L'identité citoyenne menacée par la nouvelle raison du monde


Cette semaine, c'est le Sarkosisme cynique et triomphant qui m'inspire, une fois n'est pas coutume ...  quelques réflexions style/genre philosophiques.
Au delà de la manœuvre électorale, quelle est donc l'opportunité de débattre sur l'identité nationale? Telle est la question posée très justement par Malakine: http://horizons.typepad.fr/accueil/2009/10/fautil-debattre-de-lidentite-nationale.html   En effet, qui dit nation, dit état et on peut s'interroger sur la stricte définition de cette notion dans nos univers globalisés, comme le font J.Buttler et G.C Spovack, dans un essai dialogué "l'état global" : "De quels états parlons nous? Les états sont des lieux déterminés de pouvoir mais l'état n'est pas tout le pouvoir possible. L'état n'est pas toujours l'état nation..." .  La question n'est pas si simple et les auteures soulignent "les paradoxes contenus dans la structure même de l’État, qui au lieu de garantir le sentiment d’appartenance va mettre en place des dispositifs d’exclusion." 
Exclus en raison de "leur âge, leur genre, leur race, leur nationalité", certains se retrouvent en quelque sorte
apatrides et privés de droits et de statuts. On voit bien le calcul de Sarko exploitant ce mécanisme d'exclusion des états-nations inscrit au cœur d'une lutte contre l'immigration censée avoir la 'vertu' de cimenter notre identité nationale.

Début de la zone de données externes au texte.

(* ===== verification/Bytes.v ===== *)
(** * The parts of Go's [bytes] and [encoding/binary] the store uses

    Byte strings are lists of integers; [bytes.Compare] is [bcmp], the one order
    every key in the program is sorted by. Fixed-width big and little endian
    integers are [bigE] and [litE], varints [append_uvarint] and [uvarint]. *)

From S2P Require Import Prelude.

(** ** bytes.Compare, bytes.Equal, bytes.HasPrefix *)

Fixpoint bcmp (a b : bytes) : comparison :=
  match a, b with
  | [], [] => Eq
  | [], _ :: _ => Lt
  | _ :: _, [] => Gt
  | x :: a', y :: b' => match x ?= y with Eq => bcmp a' b' | c => c end
  end.

Definition blt (a b : bytes) : Prop := bcmp a b = Lt.
Definition ble (a b : bytes) : Prop := bcmp a b <> Gt.
Definition bltb (a b : bytes) : bool := match bcmp a b with Lt => true | _ => false end.
Definition bleb (a b : bytes) : bool := match bcmp a b with Gt => false | _ => true end.
Definition beqb (a b : bytes) : bool := match bcmp a b with Eq => true | _ => false end.

Fixpoint has_prefix (k p : bytes) {struct p} : bool :=
  match p, k with
  | [], _ => true
  | x :: p', y :: k' => (x =? y) && has_prefix k' p'
  | _ :: _, [] => false
  end.

(** A Go string literal as its bytes. *)
Definition str (s : string) : bytes :=
  map (fun c => Z.of_nat (Ascii.nat_of_ascii c)) (String.list_ascii_of_string s).

(** ** Fixed-width integers *)

Fixpoint bigE (n : nat) (x : Z) : bytes :=
  match n with O => [] | S n' => (x / 256 ^ Z.of_nat n') mod 256 :: bigE n' x end.
Definition be_val (l : bytes) : Z := fold_left (fun n c => n * 256 + c) l 0.
(* ===== verification/Format.v ===== *)
(** * store/format.go: the key schema and the comparer's Split

    Every row of a run is keyed by a family tag, fixed-width components and, for
    the families that carry history, an eight byte big-endian TxNum suffix.
    [split] is the bloom prefix of a key. [SplitStateKey] of store/frontier.go,
    which takes a state key apart again, is here too. *)

From S2P Require Import Prelude Bytes.

Module Format.

(** ** Constants *)

Definition StorageVersion : Z := 4.

Definition PrefixBlk := str "blk/".
Definition PrefixHdr := str "hdr/".
Definition PrefixItx := str "itx/".
Definition PrefixPvm := str "pvm/".
Definition PrefixRcpt := str "rcpt/".
Definition PrefixTx := str "tx/".
Definition PrefixCode := str "code/".
Definition PrefixState := str "state/".
Definition PrefixTxHash := str "txh/".
Definition PrefixBlkHash := str "blkh/".
Definition PrefixCid := str "cid/".
Definition PrefixAddr := str "addr/".
Definition PrefixELog := str "elog/".
Definition PrefixTVal := str "tval/".
Definition PrefixSig := str "sig/".
Definition PrefixSet := str "set/".

Definition Pos1 : Z := 1.
Definition Pos2 : Z := 2.
Definition Pos3 : Z := 4.

Definition RoleSender : Z := 1.
Definition RoleRecipient : Z := 2.
Definition RoleCreated : Z := 4.
Definition RoleEmitter : Z := 8.
Definition RoleFrame : Z := 16.

(** [PayloadBits(group)] *)
Definition PayloadBits (group : bytes) : Z :=
  if has_prefix group PrefixAddr then 5
  else if has_prefix group PrefixTVal then 3 else 0.

(** ** Keys *)

Definition slash : Z := 47.

Definition numKey (prefix : bytes) (n : Z) : bytes := prefix ++ bigE 8 n.

Definition BlkKey (height : Z) := numKey PrefixBlk height.
Definition HdrKey (height : Z) := numKey PrefixHdr height.
Definition ItxKey (txnum : Z) := numKey PrefixItx txnum.
Definition PvmKey (height : Z) := numKey PrefixPvm height.
Definition RcptKey (txnum : Z) := numKey PrefixRcpt txnum.
Definition TxKey (txnum : Z) := numKey PrefixTx txnum.
Definition TxHashKey (h : bytes) := PrefixTxHash ++ h.
Definition CodeKey (hash : bytes) := PrefixCode ++ hash.
Definition BlkHashKey (h : bytes) := PrefixBlkHash ++ h.
Definition CidKey (id : bytes) := PrefixCid ++ id.
(* ===== verification/Sha256.v ===== *)
(** * crypto/sha256, as the store uses it

    [sha256.Sum256] names containers (the cid/ index) and run files. Words are
    32 bit integers with their wrap-around written out. *)

From S2P Require Import Prelude Bytes.

Module Sha256.

Definition K : list Z :=
  [1116352408; 1899447441; 3049323471; 3921009573; 961987163; 1508970993; 2453635748; 2870763221;
   3624381080; 310598401; 607225278; 1426881987; 1925078388; 2162078206; 2614888103; 3248222580;
   3835390401; 4022224774; 264347078; 604807628; 770255983; 1249150122; 1555081692; 1996064986;
   2554220882; 2821834349; 2952996808; 3210313671; 3336571891; 3584528711; 113926993; 338241895;
   666307205; 773529912; 1294757372; 1396182291; 1695183700; 1986661051; 2177026350; 2456956037;
   2730485921; 2820302411; 3259730800; 3345764771; 3516065817; 3600352804; 4094571909; 275423344;
   430227734; 506948616; 659060556; 883997877; 958139571; 1322822218; 1537002063; 1747873779;
   1955562222; 2024104815; 2227730452; 2361852424; 2428436474; 2756734187; 3204031479; 3329325298].

Definition H0 : list Z :=
  [1779033703; 3144134277; 1013904242; 2773480762; 1359893119; 2600822924; 528734635; 1541459225].

Definition rotr (x : Z) (n : Z) : Z := Z.lor (Z.shiftr x n) (u32 (Z.shiftl x (32 - n))).
Definition not32 (x : Z) : Z := Z.lxor x (2 ^ 32 - 1).

Definition bsig0 x := Z.lxor (rotr x 2) (Z.lxor (rotr x 13) (rotr x 22)).
Definition bsig1 x := Z.lxor (rotr x 6) (Z.lxor (rotr x 11) (rotr x 25)).
Definition ssig0 x := Z.lxor (rotr x 7) (Z.lxor (rotr x 18) (Z.shiftr x 3)).
Definition ssig1 x := Z.lxor (rotr x 17) (Z.lxor (rotr x 19) (Z.shiftr x 10)).
Definition ch x y z := Z.lxor (Z.land x y) (Z.land (not32 x) z).
Definition maj x y z := Z.lxor (Z.land x y) (Z.lxor (Z.land x z) (Z.land y z)).

(** The message schedule, newest word first. *)
Fixpoint schedule (n : nat) (w : list Z) : list Z :=
  match n with
  | O => w
  | S n =>
      let at_ i := nth i w 0 in
      schedule n (u32 (ssig1 (at_ 1%nat) + at_ 6%nat + ssig0 (at_ 14%nat) + at_ 15%nat) :: w)
  end.

Definition round (s : list Z) (kw : Z * Z) : list Z :=
  match s with
  | [a; b; c; d; e; f; g; h] =>
      let t1 := h + bsig1 e + ch e f g + kw.1 + kw.2 in
      let t2 := bsig0 a + maj a b c in
      [u32 (t1 + t2); a; b; c; u32 (d + t1); e; f; g]
  | _ => s
  end.

Fixpoint words (n : nat) (b : bytes) : list Z :=
  match n with O => [] | S n => be_val (take 4 b) :: words n (drop 4 b) end.

Definition compress (h : list Z) (b : bytes) : list Z :=
  let w := rev (schedule 48 (rev (words 16 b))) in
  zip_with (fun x y => u32 (x + y)) h (fold_left round (zip K w) h).

Fixpoint blocks (n : nat) (h : list Z) (b : bytes) : list Z :=
  match n with O => h | S n => blocks n (compress h (take 64 b)) (drop 64 b) end.

(** [sha256.Sum256(b)] *)
Definition Sum256 (b : bytes) : bytes :=
  let zeros := (55 - len b) mod 64 in
  let padded := b ++ [128] ++ replicate (Z.to_nat zeros) 0 ++ bigE 8 (8 * len b) in
  concat (map (bigE 4) (blocks (Z.to_nat (len padded / 64)) H0 padded)).

Example sha256_abc :
  take 8 (Sum256 (str "abc")) = [186; 120; 22; 191; 143; 1; 207; 234].
Proof. vm_compute. reflexivity. Qed.

Example sha256_two_blocks :
  take 4 (Sum256 (str "abcdbcdecdefdefgefghfghighijhijkijkljklmklmnlmnomnopnopq")) = [36; 141; 106; 97].
Proof. vm_compute. reflexivity. Qed.

Lemma blocks_length n h b : length h = 8%nat -> length (blocks n h b) = 8%nat.
Proof.
  revert h b. induction n as [|n IH]; intros h b Hh; [done|]. cbn [blocks]. apply IH.
  unfold compress. rewrite length_zip_with, Hh.
  assert (Hr : forall l s, length s = 8%nat -> length (fold_left round l s) = 8%nat).
  { induction l as [|x l IHl]; intros s Hs; [done|]. cbn [fold_left]. apply IHl.
    destruct s as [|? [|? [|? [|? [|? [|? [|? [|? [|]]]]]]]]]; done. }
  by rewrite Hr.
Qed.

(** A digest is 32 bytes. *)
Lemma len_Sum256 b : len (Sum256 b) = 32.
Proof.
  unfold Sum256. set (l := blocks _ _ _).
  assert (Hl : length l = 8%nat) by (by apply blocks_length).
  destruct l as [|? [|? [|? [|? [|? [|? [|? [|? [|]]]]]]]]]; try done.
Qed.

End Sha256.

Le lien suivant résume l'essentiel du dialogue entre les 2 auteures: http://www.sceren.fr/magphilo/philo21/critique_l_etat_global.htm  
Et l'impérialisme ou le nationalisme sont-ils encore et toujours le côté obscur des états-nation? Cet essai revisite la pensée d’Hannah Arendt  au sortir de cette  2ème guerre mondiale en partie causée par cette folie impérialiste et nationaliste; il évoque sa  répulsion pour "l’État-nation, universel et se voulant protecteur des droits des minorités, comme forme d’administration de la démocratie", et aussi ses réserves quant à la création du futur état juif, alors qu'elle devine les futurs éléments de fractures et d'exclusion au Proche-Orient.

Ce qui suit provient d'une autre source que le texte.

(* ===== verification/Memtable.v ===== *)
(** * store/mem.go: the memtable and its window log

    The unflushed window: blocks are folded into in-memory indexes while every
    row streams into one append-only log, which [recover] replays after a
    crash. Each method runs under the memtable's lock and is one step. The log
    is the bytes written so far, [flushed] of which have reached the file; file
    operations succeed. Keccak256 and the RLP encoder are library code and are
    the section's parameters; sha256 is modelled in Sha256.v. *)

From S2P Require Import Prelude Bytes Rows Format Sha256 Container.
Import Format.

Module Memtable.

(** ** Chain indexes *)

Record chainIndex := MkCI { cbase : Z; cset : bool; coff : list Z; cn : list Z }.

Definition ci_empty : chainIndex := MkCI 0 false [] [].

Definition ci_add (c : chainIndex) (num off n : Z) : res chainIndex :=
  let base := if cset c then cbase c else num in
  if negb (num =? u64 (base + len (coff c)))
  then Err "store: chain row is not contiguous"
  else Ok (MkCI base true (coff c ++ [off]) (cn c ++ [u32 n])).

Definition ci_find (c : chainIndex) (num : Z) : option (Z * Z) :=
  if negb (cset c) || (num <? cbase c) || (u64 (cbase c + len (coff c)) <=? num) then None
  else
    let i := Z.to_nat (num - cbase c) in
    match coff c !! i, cn c !! i with
    | Some off, Some n => if off =? 0 then None else Some (off, n)
    | _, _ => None
    end.

(** [padTo]: absent rows (offset 0) up to the number [next]. *)
Definition padTo (c : chainIndex) (next : Z) : chainIndex :=
  let base := if cset c then cbase c else u64 (next - 1) in
  let k := Z.to_nat (next - u64 (base + len (coff c))) in
  MkCI base true (coff c ++ replicate k 0) (cn c ++ replicate k 0).

(** ** Families and record kinds *)

Definition famBlk : nat := 0.
Definition famHdr : nat := 1.
Definition famItx : nat := 2.
Definition famPvm : nat := 3.
Definition famRcpt : nat := 4.
Definition famTx : nat := 5.

Definition famPrefix : list bytes := [PrefixBlk; PrefixHdr; PrefixItx; PrefixPvm; PrefixRcpt; PrefixTx].
Definition txKeyedFams : list nat := [famItx; famRcpt; famTx].

Definition recBlk : Z := 66.
Definition recHdr : Z := 72.
Definition recItx : Z := 73.
Definition recPvm : Z := 80.
Definition recRcpt : Z := 82.
Definition recTx : Z := 84.
Definition recState : Z := 83.
Definition recPost : Z := 76.
Definition recNum : Z := 88.
Definition recSet : Z := 75.
Definition recCode : Z := 67.
Definition recEnd : Z := 69.
Definition famRec : list Z := [recBlk; recHdr; recItx; recPvm; recRcpt; recTx].
Definition recHeader : Z := 13.

(** ** State *)

Record posting := MkPosting { group : bytes; ptx : Z; payload : Z }.

Record rows := MkRows {
  chain : list chainIndex;
  state : gmap bytes (list (Z * bytes));
  code : gmap bytes bytes;
  nums : gmap bytes Z;
  post : list posting;
  sets : gset bytes }.

Record window := MkWindow {
  baseTx : Z; nextTx : Z; baseHeight : Z; nextHeight : Z; started : bool }.

Record memtable := MkMem {
  mlog : bytes;    (* every byte written: the file, then the write buffer *)
  pos : Z;
  flushed : Z;     (* how much of it has reached the file *)
  win : window;
  mem : rows;
  fopen : bool;    (* m.f != nil *)
  readOnly : bool }.

Definition empty_rows : rows := MkRows (replicate 6 ci_empty) ∅ ∅ ∅ [] ∅.

(** [clear], with the window bounds the callers set right after. *)
Definition clear (m : memtable) (w : window) : memtable :=
  MkMem (mlog m) 0 0 w empty_rows (fopen m) (readOnly m).

Definition newMemtableAt (file : bytes) (ro : bool) : memtable :=
  MkMem file 0 0 (MkWindow 0 0 0 0 false) empty_rows true ro.

Definition flushLocked (m : memtable) : memtable :=
  if flushed m =? pos m then m
  else MkMem (mlog m) (pos m) (pos m) (win m) (mem m) (fopen m) (readOnly m).

Definition reset (m : memtable) (bt bh : Z) : memtable :=
  let m := clear m (MkWindow bt bt bh bh false) in
  MkMem [] 0 0 (win m) (mem m) (fopen m) (readOnly m).

Definition with_mem (m : memtable) (r : rows) : memtable :=
  MkMem (mlog m) (pos m) (flushed m) (win m) r (fopen m) (readOnly m).
Definition with_win (m : memtable) (w : window) : memtable :=
  MkMem (mlog m) (pos m) (flushed m) w (mem m) (fopen m) (readOnly m).

(** ** Row updates: what one record does to the indexes *)

Definition put_chain (r : rows) (fam : nat) (num off n : Z) : res rows :=
  match chain r !! fam with
  | None => Panic
  | Some c =>
      let* c := ci_add c num off n in
      Ok (MkRows (<[fam := c]> (chain r)) (state r) (code r) (nums r) (post r) (sets r))
  end.

(** [putState]: append, or replace the row already at that TxNum. *)
Definition put_hist (h : list (Z * bytes)) (txnum : Z) (val : bytes) : list (Z * bytes) :=
  match last h with
  | Some (t, _) => if t =? txnum then removelast h ++ [(t, val)] else h ++ [(txnum, val)]
  | None => h ++ [(txnum, val)]
  end.

Definition putState (r : rows) (key : bytes) (txnum : Z) (val : bytes) : rows :=
  let h := default [] (state r !! key) in
  MkRows (chain r) (<[key := put_hist h txnum val]> (state r)) (code r) (nums r) (post r) (sets r).

Definition put_num (r : rows) (key : bytes) (num : Z) : rows :=
  MkRows (chain r) (state r) (code r) (<[key := num]> (nums r)) (post r) (sets r).
Definition put_post (r : rows) (g : bytes) (txnum p : Z) : rows :=
  MkRows (chain r) (state r) (code r) (nums r) (post r ++ [MkPosting g txnum p]) (sets r).
Definition put_set (r : rows) (k : bytes) : rows :=
  MkRows (chain r) (state r) (code r) (nums r) (post r) ({[k]} ∪ sets r).
Definition put_code (r : rows) (h blob : bytes) : rows :=
  MkRows (chain r) (state r) (<[h := blob]> (code r)) (nums r) (post r) (sets r).

Definition pad_fams (r : rows) (next : Z) : rows :=
  MkRows (fold_left (fun l fam => alter (fun c => padTo c next) fam l) txKeyedFams (chain r))
    (state r) (code r) (nums r) (post r) (sets r).

(** ** Writes *)

Record StateRow := MkStateRow { Kind : Z; Addr : bytes; Slot : bytes; Val : bytes }.
Record LogWrite := MkLogWrite { Emitter : bytes; LTopics : list bytes }.
Record TxWrite := MkTxWrite {
  THash : bytes; RLP : bytes; Receipt : bytes; Frames : bytes; FrameAddrs : list bytes;
  State : list StateRow; Sender : bytes; To : bytes; Created : bytes; TLogs : list LogWrite }.
(** [Code] is the Go map's entries in the order its range visits them. *)
Record BlockWrite := MkBlockWrite {
  Height : Z; HeaderRLP : bytes; Pvm : bytes; Txs : list TxWrite;
  Code : list (bytes * bytes); Tail : list StateRow }.

Definition stateKeyPrefix (r : StateRow) : bytes :=
  if Kind r =? 97 then AccountPrefix (Addr r)
  else if Kind r =? 99 then CodeRefPrefix (Addr r)
  else SlotPrefix (Addr r) (Slot r).

(** The bytes of one record. *)
Definition enc_rec (kind num : Z) (payload : bytes) : bytes :=
  [kind] ++ bigE 8 num ++ bigE 4 (len payload) ++ payload.

(** [write]: the body's offset, its length, and the memtable after. *)
Definition write (m : memtable) (kind num : Z) (payload : list bytes) : Z * Z * memtable :=
  let p := concat payload in
  let body := pos m + recHeader in
  (body, len p,
   MkMem (mlog m ++ enc_rec kind num p) (body + len p) (flushed m) (win m) (mem m) (fopen m) (readOnly m)).

Definition chainRow (m : memtable) (fam : nat) (num : Z) (val : bytes) : res memtable :=
  match famRec !! fam with
  | None => Panic
  | Some kind =>
      let '(off, n, m) := write m kind num [val] in
      let* r := put_chain (mem m) fam num off n in
      Ok (with_mem m r)
  end.

Definition numRow (m : memtable) (key : bytes) (num : Z) : memtable :=
  let '(_, _, m) := write m recNum num [key] in with_mem m (put_num (mem m) key num).

Definition postRow (m : memtable) (g : bytes) (txnum p : Z) : memtable :=
  let '(_, _, m) := write m recPost txnum [[p]; g] in with_mem m (put_post (mem m) g txnum p).

Definition stateRow (m : memtable) (n : Z) (r : StateRow) : memtable :=
  let k := stateKeyPrefix r in
  let '(_, _, m) := write m recState n [bigE 2 (len k); k; Val r] in
  with_mem m (putState (mem m) k n (Val r)).

Definition codeRow (m : memtable) (x : bytes * bytes) : memtable :=
  match code (mem m) !! x.1 with
  | Some _ => m
  | None =>
      let '(_, _, m) := write m recCode 0 [x.1; x.2] in with_mem m (put_code (mem m) x.1 x.2)
  end.

Definition setRow (n : Z) (m : memtable) (k : bytes) : memtable :=
  if decide (k ∈ sets (mem m)) then m
  else let '(_, _, m) := write m recSet n [k] in with_mem m (put_set (mem m) k).

(** ** Postings of one transaction *)

Definition zeroHash : bytes := replicate 32 0.

(** [post[k] |= r] *)
Definition or_post (k : bytes) (r : Z) (p : gmap bytes Z) : gmap bytes Z :=
  <[k := Z.lor (default 0 (p !! k)) r]> p.

Definition role (a : bytes) (r : Z) (p : gmap bytes Z) : gmap bytes Z :=
  if 0 <? len a then or_post (AddrPrefix a) r p else p.

(** The tval/ groups of the topics at positions 1 to 3. *)
Fixpoint tval_posts (i : nat) (topic0 : bytes) (topics : list bytes) (p : gmap bytes Z) : gmap bytes Z :=
  match topics with
  | [] => p
  | t :: topics =>
      if (i <=? 3)%nat
      then tval_posts (S i) topic0 topics
             (or_post (TValGroup t topic0) (Z.shiftl 1 (Z.of_nat i - 1)) p)
      else p
  end.

Definition logPostings (p : gmap bytes Z) (emitter : bytes) (topics : list bytes) : gmap bytes Z :=
  let topic0 := match topics with [] => zeroHash | t :: _ => t end in
  let p := match topics with [] => p | _ => or_post (SigGroup topic0) 0 p end in
  let p := or_post (ELogGroup emitter topic0) 0 p in
  tval_posts 1 topic0 (tail topics) p.

Fixpoint set_keys (i : nat) (topic0 emitter : bytes) (topics : list bytes) : list bytes :=
  match topics with
  | [] => []
  | t :: topics =>
      if (i <=? 3)%nat then SetKey topic0 (Z.of_nat i) t emitter :: set_keys (S i) topic0 emitter topics
      else []
  end.

Definition logSets (emitter : bytes) (topics : list bytes) : list bytes :=
  match topics with [] => [] | t0 :: rest => set_keys 1 t0 emitter rest end.

Definition sortedKeys (p : gmap bytes Z) : list bytes := merge_sort ble (map fst (map_to_list p)).

Definition tx_posts (t : TxWrite) : gmap bytes Z :=
  let p := role (Sender t) RoleSender ∅ in
  let p := role (To t) RoleRecipient p in
  let p := role (Created t) RoleCreated p in
  let p := fold_left (fun p a => role a RoleFrame p) (FrameAddrs t) p in
  fold_left (fun p l => logPostings (role (Emitter l) RoleEmitter p) (Emitter l) (LTopics l)) (TLogs t) p.

(** One transaction of a block, at its TxNum [n]. *)
Definition add_tx (m : memtable) (n : Z) (t : TxWrite) : res memtable :=
  let* m := chainRow m famItx n (Frames t) in
  let* m := chainRow m famRcpt n (Receipt t) in
  let* m := chainRow m famTx n (RLP t) in
  let m := numRow m (TxHashKey (THash t)) n in
  let p := tx_posts t in
  let m := fold_left (fun m g => postRow m g n (default 0 (p !! g))) (sortedKeys p) m in
  let m := fold_left (setRow n) (concat (map (fun l => logSets (Emitter l) (LTopics l)) (TLogs t))) m in
  Ok (fold_left (fun m r => stateRow m n r) (State t) m).

Fixpoint add_txs (m : memtable) (n : Z) (txs : list TxWrite) : res memtable :=
  match txs with
  | [] => Ok m
  | t :: txs => let* m := add_tx m n t in add_txs m (u64 (n + 1)) txs
  end.

Section Add.
Context (Keccak256 : bytes -> bytes) (EncodeBare : bytes -> list bytes -> res bytes).

Definition blkVal (first : Z) (b : BlockWrite) : bytes := bigE 8 first ++ bigE 4 (len (Txs b)).

(** The body of [add] for the block the window expects. *)
Definition add_block (m : memtable) (b : BlockWrite) : res memtable :=
  let first := nextTx (win m) in
  let* m := chainRow m famBlk (Height b) (blkVal first b) in
  let* m := chainRow m famHdr (Height b) (HeaderRLP b) in
  let* m := chainRow m famPvm (Height b) (Pvm b) in
  let m := numRow m (BlkHashKey (Keccak256 (HeaderRLP b))) (Height b) in
  let* container := Container.Reassemble EncodeBare (Pvm b) (HeaderRLP b) (map RLP (Txs b)) in
  let m := numRow m (CidKey (Sha256.Sum256 container)) (Height b) in
  let m := fold_left codeRow (Code b) m in
  let* m := add_txs m first (Txs b) in
  let tailAt := u64 (first + len (Txs b)) in
  let m := fold_left (fun m r => stateRow m tailAt r) (Tail b) m in
  let nt := u64 (tailAt + 1) in
  let m := with_mem m (pad_fams (mem m) nt) in
  let w := win m in
  let m := with_win m (MkWindow (baseTx w) nt (baseHeight w) (u64 (Height b + 1)) (started w)) in
  let '(_, _, m) := write m recEnd (Height b) [bigE 8 nt] in
  Ok (flushLocked m).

Ces fractures ont, depuis, largement débordé leur cadre géographique au point que certains fantasment sur la recrudescence de l'antisémitisme en France. Jacques Attali réfute fermement cette recrudescence de l'antisémitisme dans une interview  très intéressante qui fait également écho à la pensée d’Hannah Arendt, en pointant du doigt les excès de l'état-nation Israël. http://www.courrierinternational.com/article/2009/10/26/jacques-attali-l-antisemitisme-et-la-propagande-israelienne 
Cet essai nous invite surtout à dépasser la problématique d’Hannah Arendt : - Ces mécanismes d'exclusions sont-ils l'apanage des états-nation ? - Ne pourrions nous pas les identifier pareillement dans les formes plus modernes de l'état global ?
Rappelez-vous, en 1989, ce mur détruit qui symbolisait nos rêves, en appelant la fin de l'histoire puisque partout dans le monde, la liberté, la démocratie et les droits de l'homme allaient enfin pouvoir se répandre !
Et bien, ces rêves, que sont-ils devenus ? Comment se sont-ils ancrés dans notre réalité d'aujourd'hui ? Télérama nous interpelle à ce sujet, à l'occasion de cet anniversaire : "Vingt ans après la chute du mur de Berlin,
18 000 kilomètres de nouveaux remparts vont bétonner les frontières partout sur la planète. Mesure de protection ou dangereux désir d'exclusion ?"  http://www.telerama.fr/idees/allons-nous-tous-finir-emmures,48848.php    Vous rappelez-vous aussi, nos rêves d'Europe incarnés dans un projet qui semblait garantir la paix et nous mettre définitivement à l'abri des totalitarismes dans une démarche «Plus jamais ça» que n'aurait pas reniée Hannah ?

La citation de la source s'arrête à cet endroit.